Four men -- Alan, Barry, Colm and Darragh (three were gay and one was heterosexual) -- were interviewed in this study. All were illicit drug users and were either having paid sex with other men, or had discontinued to do so. Men who have sex with men are at risk of contracting HIV (as are those who start having sexual relations in their adolescent (15 years) [24].

Despite embodying all these risk factors, Alan had not contracted any blood borne viral infections. He was working as an escort, and had been homeless since the age of 15. He started smoking cannabis at the age of 12, progressed to ecstasy and then used heroin as a ‘come down’. At the time of the interview he was injecting heroin.

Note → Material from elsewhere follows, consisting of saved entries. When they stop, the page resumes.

(** * Freemoviehub: a shallow embedding of [api/index.py]

    The bot side (filename parser, TMDB lookup, ingestion handler, link
    resolver) and the Flask side (basic-auth gate, pagination, webhook and
    detail routes) of [api/index.py], as executable Rocq definitions, and
    the properties the specification states about them; then the other
    views of the site (download, stream, request form, webhook set-up,
    admin panel) and what the code shows of them.

    Conventions.
    - A Python [str] is a [string]; a character stands for the code point
      of the same number (U+0000 to U+00FF).
    - A Python [int] is a [Z]; the [_id] of a document is the [N] its 12
      bytes spell.
    - A call that leaves the process (Telegram, TMDB, MongoDB writes,
      template rendering) returns or raises as the environment [Env]
      decides; every such call is recorded in the world's trace.  The
      calls of the views in [Site] are answered by [Site.Outside] and
      are not traced.
    - [exn] stands for the instances of Python's [Exception], the ones an
      [except Exception] clause catches. *)

From Stdlib Require Import List String Ascii Bool Arith ZArith NArith Lia.
From Stdlib Require Import Permutation Sorted QArith Qround DecimalString.
Import ListNotations.

Local Open Scope string_scope.
Local Open Scope Z_scope.

(* ================================================================= *)
(** ** Python strings *)

Module PyStr.

(** [Py_UNICODE_ISSPACE] below U+0100: what [str.strip] removes and what
    [\s] matches in a [str] pattern. *)
Definition is_space (c : ascii) : bool :=
  let n := nat_of_ascii c in
  (((9 <=? n) && (n <=? 13)) || ((28 <=? n) && (n <=? 32))
   || (n =? 133) || (n =? 160))%nat.

(** [\d] in a [str] pattern, below U+0100: the ten decimal digits. *)
Definition is_digit (c : ascii) : bool :=
  let n := nat_of_ascii c in ((48 <=? n) && (n <=? 57))%nat.

(** The only character [.] refuses without [re.DOTALL]. *)
Definition is_linebreak (c : ascii) : bool :=
  (nat_of_ascii c =? 10)%nat.

Fixpoint lstrip (s : string) : string :=
  match s with
  | EmptyString => EmptyString
  | String c s' => if is_space c then lstrip s' else s
  end.

Fixpoint rstrip (s : string) : string :=
  match s with
  | EmptyString => EmptyString
  | String c s' =>
      match rstrip s' with
      | EmptyString => if is_space c then EmptyString else String c EmptyString
      | r => String c r
      end
  end.

(** [s.strip()] *)
Definition strip (s : string) : string := rstrip (lstrip s).

(** [s.replace(old, new)] for one-character [old] and [new]. *)
Fixpoint replace (old new : ascii) (s : string) : string :=
  match s with
  | EmptyString => EmptyString
  | String c s' =>
      String (if Ascii.eqb c old then new else c) (replace old new s')
  end.

Fixpoint forallb (p : ascii -> bool) (s : string) : bool :=
  match s with
  | EmptyString => true
  | String c s' => p c && forallb p s'
  end.

(** Truthiness of a [str]: [not s] holds of the empty string only. *)
Definition truthy (s : string) : bool :=
  match s with EmptyString => false | _ => true end.

End PyStr.

(* ================================================================= *)
(** ** The filename parser *)

(** The pattern of [parse_filename] is
    [^(.*?)\s*\((\d{4})\)], searched with [re.search]: anchored at the
    start of the string, group 1 lazy, then greedy white space, then a
    parenthesised group of exactly four digits. *)
Module FilenameRe.

(** [\((\d{4})\)] at the head of [s]; the value is group 2. *)
Definition year_group (s : string) : option string :=
  match s with
  | String "(" (String a (String b (String c (String d (String ")" _))))) =>
      if PyStr.is_digit a && PyStr.is_digit b
         && PyStr.is_digit c && PyStr.is_digit d
      then Some (String a (String b (String c (String d EmptyString))))
      else None
  | _ => None
  end.

(** [\s*\((\d{4})\)] at the head of [s].  The greedy run of white space
    never has to give a character back: the next thing the pattern wants
    is an opening parenthesis, which is not white space. *)
Definition after_title (s : string) : option string :=
  year_group (PyStr.lstrip s).

(** [(.*?)] followed by the rest of the pattern: the backtracking
    matcher tries the shortest group 1 first and lengthens it by one
    character, which must not be a line break, after each failure.
    [seen] is group 1 so far, [s] the input that is left. *)
Fixpoint lazy_title (seen s : string) : option (string * string) :=
  match after_title s with
  | Some year => Some (seen, year)
  | None =>
      match s with
      | EmptyString => None
      | String c s' =>
          if PyStr.is_linebreak c then None
          else lazy_title (seen ++ String c EmptyString) s'
      end
  end.

(** [re.search(r'^(.*?)\s*\((\d{4})\)', filename)]: the two groups of
    the match, or [None]. *)
Definition search (filename : string) : option (string * string) :=
  lazy_title EmptyString filename.

End FilenameRe.

(** [parse_filename(filename)]: the pair [(title, year)] or [(None, None)]. *)
Definition parse_filename (filename : string) : option string * option string :=
  match FilenameRe.search filename with
  | Some (group1, group2) =>
      let title :=
        PyStr.replace "_" " " (PyStr.replace "." " " (PyStr.strip group1)) in
      let year := group2 in
      (Some title, Some year)
  | None => (None, None)
  end.

(* ================================================================= *)
(** ** Exceptions and results *)

(** An instance of [Exception]: its class and its message. *)
Record exn : Type := Exception { exn_class : string; exn_msg : string }.

(** What a Python call does: it returns a value or raises. *)
Inductive Res (A : Type) : Type :=
| Ok (a : A)
| Raise (e : exn).
Arguments Ok {A} a.
Arguments Raise {A} e.

Definition raised {A} (r : Res A) : option exn :=
  match r with Ok _ => None | Raise e => Some e end.

Definition AttributeError := Exception "AttributeError" "".
Definition TypeError := Exception "TypeError" "".
Definition KeyError (k : string) := Exception "KeyError" k.
Definition HTTPError := Exception "HTTPError" "".
Definition ValueError (m : string) := Exception "ValueError" m.
Definition ZeroDivisionError := Exception "ZeroDivisionError" "division by zero".
Definition InvalidId (s : string) := Exception "InvalidId" s.

(* ================================================================= *)
(** ** Decoded JSON, as [response.json()] returns it *)

#[warnings="-register-all"]
Inductive json : Type :=
| JNull
| JBool (b : bool)
| JInt (z : Z)
| JFloat (q : Q)
| JStr (s : string)
| JArr (items : list json)
| JObj (fields : list (string * json)).

Module Py.

(** Truthiness of a decoded value. *)
Definition truthy (v : json) : bool :=
  match v with
  | JNull => false
  | JBool b => b
  | JInt z => negb (z =? 0)
  | JFloat q => negb (Qnum q =? 0)
  | JStr s => PyStr.truthy s
  | JArr [] => false
  | JArr _ => true
  | JObj [] => false
  | JObj _ => true
  end.

(** [a or b] *)
Definition or_ (a b : json) : json := if truthy a then a else b.

Fixpoint assoc (k : string) (fields : list (string * json)) : option json :=
  match fields with
  | [] => None
  | (k', v) :: rest => if String.eqb k k' then Some v else assoc k rest
  end.

(** [d.get(k, default)]; only a dict has the method. *)
Definition get (d : json) (k : string) (default : json) : Res json :=
  match d with
  | JObj fields =>
      Ok (match assoc k fields with Some v => v | None => default end)
  | _ => Raise AttributeError
  end.

(** [d[k]] with a [str] key. *)
Definition getitem (d : json) (k : string) : Res json :=
  match d with
  | JObj fields =>
      match assoc k fields with Some v => Ok v | None => Raise (KeyError k) end
  | _ => Raise TypeError
  end.

Fixpoint chars (s : string) : list json :=
  match s with
  | EmptyString => []
  | String c s' => JStr (String c EmptyString) :: chars s'
  end.

(** What [for x in v] goes through: the items of a list, the keys of a
    dict, the characters of a str; nothing else iterates. *)
Definition iter (v : json) : Res (list json) :=
  match v with
  | JArr items => Ok items
  | JObj fields => Ok (map (fun kv => JStr (fst kv)) fields)
  | JStr s => Ok (chars s)
  | _ => Raise TypeError
  end.

(** [v == s] for a str literal [s]. *)
Definition eq_str (v : json) (s : string) : bool :=
  match v with JStr s' => String.eqb s' s | _ => false end.

End Py.

(* ================================================================= *)
(** ** Documents *)

(** [telegram_ref]: the channel reference of a catalogue item. *)
Record telegram_ref : Type :=
  { ref_chat_id : Z; ref_message_id : Z }.

(** What [search_tmdb_for_bot] returns when it finds the title. *)
Module Tmdb.
Record details : Type :=
  { title : json;
    poster : option string;
    backdrop : option string;
    overview : json;
    release_date : json;
    genres : list json;
    vote_average : json;
    type : string }.
End Tmdb.

(** The [movies] collection. *)
Module Movie.
(** The dict handed to [insert_one]. *)
Record data : Type :=
  { title : json;
    type : string;
    poster : string;
    backdrop : option string;
    overview : json;
    release_date : json;
    genres : list json;
    vote_average : json;
    categories : list string;
    created_at : Z;
    telegram_ref : option telegram_ref;
    manual_links : option (list (string * string)) }.

(** A stored document: the dict and its [_id]. *)
Record doc : Type := { _id : N; fields : data }.
End Movie.

Record request_doc : Type :=
  { req_name : string; req_info : string; req_status : string; req_created_at : Z }.

(* ================================================================= *)
(** ** Telegram objects *)

Record tg_file : Type := { file_name : option string }.

Record tg_message : Type :=
  { chat_id : Z;
    message_id : Z;
    video : option tg_file;
    document : option tg_file }.

Record tg_update : Type := { channel_post : option tg_message }.

(** The copy [forward_messages] leaves in the account's own chat. *)
Record forwarded_message : Type := { fwd_message_id : Z }.

(** The texts [handle_new_post] sends, by their fillers.
    - [FormatErrorText]: the warning that the filename format is
      incorrect, use [Movie Name (Year).mkv];
    - [NotFoundText title year]: could not find [title (year)] on TMDB;
    - [PostSuccessfulText title site oid]: post successful, [title] has
      been added, view post at [site/movie/oid];
    - [DbErrorText e]: could not post to database, details [e]. *)
Inductive bot_text : Type :=
| FormatErrorText
| NotFoundText (title : string) (year : option string)
| PostSuccessfulText (title : json) (website_url : string) (inserted_id : N)
| DbErrorText (e : exn).

(* ================================================================= *)
(** ** HTTP *)

(** What [requests.get] returns. *)
Record http_response : Type :=
  { status_code : Z; json_body : Res json }.

(** A Flask response: body, status and headers. *)
Record Response : Type :=
  { body : string; status : Z; headers : list (string * string) }.

(** [request.authorization] *)
Record Authorization : Type :=
  { username : option string; password : option string }.

Record Request : Type :=
  { authorization : option Authorization;
    is_json : bool;
    (** [Update.de_json(request.get_json(force=True), bot)]: [get_json]
        raises on a body that is no JSON; [de_json] gives [None] for an
        empty payload, [{}] or [null] *)
    json_update : Res (option tg_update) }.

(* ================================================================= *)
(** ** The world: the store, the Telegram side, the trace *)

(** The calls that leave the process. *)
Inductive call : Type :=
| PyroStart
| GetDownloadLink (chat msg : Z)
| ForwardMessages (to_chat : string) (from_chat msg : Z)
| Download (m : forwarded_message)
| Delete (m : forwarded_message)
| SendMessage (chat : Z) (text : bot_text) (reply_to : Z)
| RequestsGet (url : string)
| InsertOne (d : Movie.data)
| RenderDetail (movie_id : N).

(** One call and how it ended: [None] when it returned, the exception
    when it raised. *)
Record event : Type := Event { ev_call : call; ev_raised : option exn }.

Record World : Type :=
  { (** the four collections *)
    movies : list Movie.doc;
    settings : list (string * string);
    categories_collection : list string;
    requests_collection : list request_doc;
    (** [pyro_bot.is_initialized] *)
    is_initialized : bool;
    (** the forwarded copies that exist in the account's own chat *)
    saved_messages : list forwarded_message;
    (** the calls made so far, oldest first *)
    trace : list event }.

His choice of drugs was: ‘If money was no object, heroin and LSD or cocaine mixed in with heroin and LSD. That would be definitely the choice of drugs’. He was fully cognisant of the dangers of injecting drug use: ‘I’d be very, very worried about contracting certain diseases such as hepatitis virus and HIV virus’. Consequently he always uses the needle exchange for sterile needles and ensured to dispose of his needles in a responsible way:

R:Yes, definitely go to [X needle exchange] and get clean needles. We have “puncture bins”. We call them “sin bins”. I always carry one of them around with me to make sure that, you know I’d hate the idea of any syringe being left around or the thought of a child pricking themselves on a syringe, you know that kind way. I’d always have a sin bin with me as I call them.

He describes how he started injecting drugs and sex working.

I:In terms of the start of that – when do you appear to have started?

R:I’d say about 15, 16. I couldn’t get any money off the Government whatsoever.... I was homeless. I couldn’t get any cash. No cash whatsoever. I was unprepared to go out to one of those fucking boys’ homes and be locked up; you know that kind of way. It wasn’t an option for me at the time. And plus I was dealing with my sexual orientation as well on top of it which is not an easy task. And to deal with your sexual orientation and actually go out to [a boy’s home], it ain’t a good idea. You’ll end up hurting yourself more or hurting someone else. So, I’d rather hurt myself than someone else, you know that kind of way. So, I would have been about say fifteen, sixteen.... At that time, that is when I started using heroin intravenously. That’s when I started really using heroin intravenously.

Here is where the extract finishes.